Thursday, June 9, 2011

I'm on my way back

I feel like I need to write something but I still am not feeling like I know what to write. I have no inspiration. I am slowly picking up the pieces and putting them back together. I have fallen apart in this house in this life completely shattered. I don’t know who, what or where. I am slowly finding my pieces and putting them back where they belong. I keep saying that it was the weather that made me feel this broken that may be true in part. I don’t think I really know what exactly broke me nor do I care. I just want to find myself whole again. I need to be whole for my baby girl, for my husband and for all of the other people that surround me. I am sure all of you have been affected by my funk.
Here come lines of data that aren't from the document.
Definition openStore (p : Pipeline) (r : repo) : ChunkStore :=
  let cfg := pl_cfg p in
  if 0 <? pl_StartPackNum p then NewChunkStoreAt (rp_chunks r) (c_PackFileMaxSize cfg) (c_CompressionLevel cfg) (pl_StartPackNum p) (pl_key p)
  else NewChunkStore (rp_chunks r) (c_PackFileMaxSize cfg) (c_CompressionLevel cfg) (pl_key p).

(** The session before the first chunk. *)
Definition firstSession (p : Pipeline) (d : DedupIndex) (st : ChunkStore) (m : dir) : session :=
  let t := match pl_resume p with Some rs => rs_PrefixStats rs | None => noStats end in
  mkSession d st m ((λ d, (d, [])) <$> pl_StreamManifest p) t maxInt 0 0 0 ∅ (pl_StartPackNum p) t None
    (match pl_resume p with Some rs => rs_NextCheckpointSeq rs | None => 0 end)
    (match pl_resume p with Some rs => rs_EntriesLen rs | None => 0 end) [] false.

Definition openEntries (p : Pipeline) (analyzeOnly : bool) (id : bytes) (m : dir) : result ManifestRepo.repo_err dir :=
  if analyzeOnly || bool_decide (is_Some (pl_StreamManifest p)) then Ok m
  else match pl_resume p with
       | Some rs => ManifestRepo.OpenEntryWriterResume m id (rs_EntriesLen rs)
       | None => Ok (ManifestRepo.OpenEntryWriter m id)
       end.

Definition resultOf (o : outer) (id : bytes) (s : session) : pipe_result :=
  let t := se_tally s in
  let some := 0 <? ty_TotalChunks t in
  mkPipeResult id t (if some then se_minChunk s else 0) (if some then se_maxChunk s else 0) (if some then Z.quot (ty_RawBytes t) (ty_TotalChunks t) else 0)
    (if 0 <? ty_RawBytes t then ou_dedupRatio o (ty_UniqueChunks t) (ty_TotalChunks t) else 0)
    (if (0 <? ty_RawBytes t) && (0 <? ty_StoredBytes t) then ou_compRatio o (ty_RawBytes t) (ty_StoredBytes t) else 0)
    (se_bloomMisses s) (se_bloomHits s).

(** The manifest, before [StampManifest]; a catalog with files is read back from the
    temporary sidecar it was spilled to. *)
Definition manifestOf (p : Pipeline) (o : outer) (sourceVolume : bytes) (totalSize : Z) (digest : option bytes) (r : pipe_result) : Dnm.Backup :=
  let t := re_Stats r in
  let d := match digest with Some d => d | None => [] end in
  let spilled := match pl_fileCatalog p with Some fc => negb (bool_decide (fc_Files fc = [])) | None => false end in
  Dnm.mkBackup (re_BackupID r) (ou_now o) sourceVolume 0 0 totalSize [] [] [] (ty_TotalChunks t) (ty_UniqueChunks t) (ty_DedupChunks t)
    (ty_RawBytes t) (ty_StoredBytes t) (re_DedupRatio r) (re_CompRatio r) (ou_duration o)
    (hexEncode d) (match d with [] => [] | _ => Dnm.DigestCoversSourceStreamV1 end) [] [] 0 0
    (match pl_fileCatalog p with Some fc => fc_Mode fc | None => [] end) (match pl_fileCatalog p with Some fc => fc_SourcePaths fc | None => [] end)
    [] (if spilled then ou_tempName o else []) 0 [].

Definition tempFiles (p : Pipeline) (o : outer) (n : bytes) : option bytes :=
  match pl_fileCatalog p with
  | Some fc => if bool_decide (n = ou_tempName o) && negb (bool_decide (fc_Files fc = [])) then Some (DnmFile.WriteCatalogSidecar (fc_Files fc)).1 else None
  | None => None
  end.

(** After the loop: seal the last pack, flush the index, save the manifest, close. *)
Definition complete (p : Pipeline) (o : outer) (sourceVolume : bytes) (totalSize : Z) (id : bytes) (digest : option bytes) (r : repo) (s : session)
    : repo * result pipe_err pipe_result :=
  let res := resultOf o id s in
  match CloseStore (pl_hooks p) (se_store s) with
  | (st, Some e) => (abandon p r (withIndex s (se_index s) st) false false id, Err (PeSeal e))
  | (st, None) =>
      let '(n1, n2, n3) := ou_flush o in
      match DFlush (se_index s) n1 n2 n3 with
      | (d, Some e) => (abandon p r (withIndex s d st) false false id, Err (PeFlush e))
      | (d, None) =>
          let s := withIndex s d st in
          let m := pl_StampManifest p (manifestOf p o sourceVolume totalSize digest res) in
          let saved := match se_stream s with
                       | Some _ => if pl_FinishManifest p m then Ok (se_manifests s) else Err PeFinish
                       | None => match ManifestRepo.Save (tempFiles p o) (se_manifests s) m with Ok m => Ok m | Err e => Err (PeSave e) end
                       end in
          match saved with
          | Err e => (abandon p r s false false id, Err e)
          | Ok manifests =>
              let '(c1, c2, c3, c4) := ou_close o in
              let '(d, dir, _) := DClose d c1 c2 c3 c4 in
              (mkRepo dir (Some (cs_files st)) manifests (di_journal d) (di_journal_enc d), Ok res)
          end
      end
  end.
Lemma small_preparable p chs : pl_key p = None → pl_norm p = None → Forall (λ c, smallChunks (Data c) ∧ Sum256 (Data c) ≠ zeroHash ∧ len (Data c) ≤ 4) chs → preparable p smallChunks smallOuter chs.
Proof.
  intros Hk Hn Hc. split; [done|by rewrite Hk|by unfold is_u64|]. eapply Forall_impl; [exact Hc|]. intros c (HK & Hz & Hl). unfold strongOf. rewrite Hn. split; [exact HK|]. split; [exact Hz|].
  intros k pay. unfold sealChunk. rewrite Hk. intros [= <-]. change maxChunkFrameLen with 67108864. cbn. lia.
Qed.
Lemma three_hashes : Forall (λ c, smallChunks (Data c) ∧ Sum256 (Data c) ≠ zeroHash ∧ len (Data c) ≤ 4) threeChunks.
Proof.
  apply Forall_forall. intros c Hc. split; [by apply list_elem_of_fmap_2|]. revert c Hc. apply Forall_forall. repeat constructor; try (vm_compute; discriminate); cbn; lia.
Qed.

Lemma small_completes p absorbed rdr w : pl_key p = None → (0 < w)%nat → ∃ s, completes p smallOuter absorbed rdr w s.
Proof.
  intros Hk Hw. destruct (completion (prepare p smallOuter false) (sourceOf p absorbed rdr) w) as (s & Hs); [|done|by exists s].
  intros k c. unfold prepare, sealChunk. rewrite Hk. done.
Qed.

(** The manifest of a small run can be written. *)
Ltac small_savable := intros [? ? ? ? ? ? ? ? ?]; cbn [re_BackupID]; intros ->; split;
  [reflexivity|reflexivity|vm_compute; by split_and!|split; [by constructor|left; by split]|vm_compute; reflexivity].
I am working hard to get it together.
  I thought that maybe I needed to relocate to find my pieces but truly if I am happy with myself, my marriage, my family and my life then it doesn’t really matter where I am.
I am honest I will tell you how it is in my opinion, I laugh often and loudly and sometimes even at you and in your face. I like to be different so don’t judge me you judgers. I love deeply those that I feel deserve my love. I have certain looks on my face that may be interpreted a certain way don’t think you know what I am thinking. I am loyal to those that return the favour and I mean that in the deepest form of loyalty you could imagine. I don’t always know how to behave or what to say when situations change or get awkward but it doesn’t mean that I don’t care. Most of these pieces have always been true about me I have forgotten some of them and I think you have forgotten some of them too. These are the things that you love about me the most. So don`t think for a second that I will change. I have been bitter, angry, annoyed and betrayed but these things only strengthen who I am and how my pieces fit. You may have caused me to feel any one of these emotions but it didn`t make me worse off. Quite the opposite actually! Just don’t assume anything about me because you are probably wrong.
I am now raising a daughter to be herself her own unique and honest. I will impart these characteristics to her as well as nurture the characteristics that she will learn and acquire from life. She is surrounded by an amazing world and community. One in which gave her two parents that survived just fine.
I with my husband and my daughter am living this life whole and full of life. Well if you know us you know that we are always laughing historically and I am content with those things alone.

I am on my way back.

1 comment:

  1. Sigh... I feel you feeling again. I love you My Wings.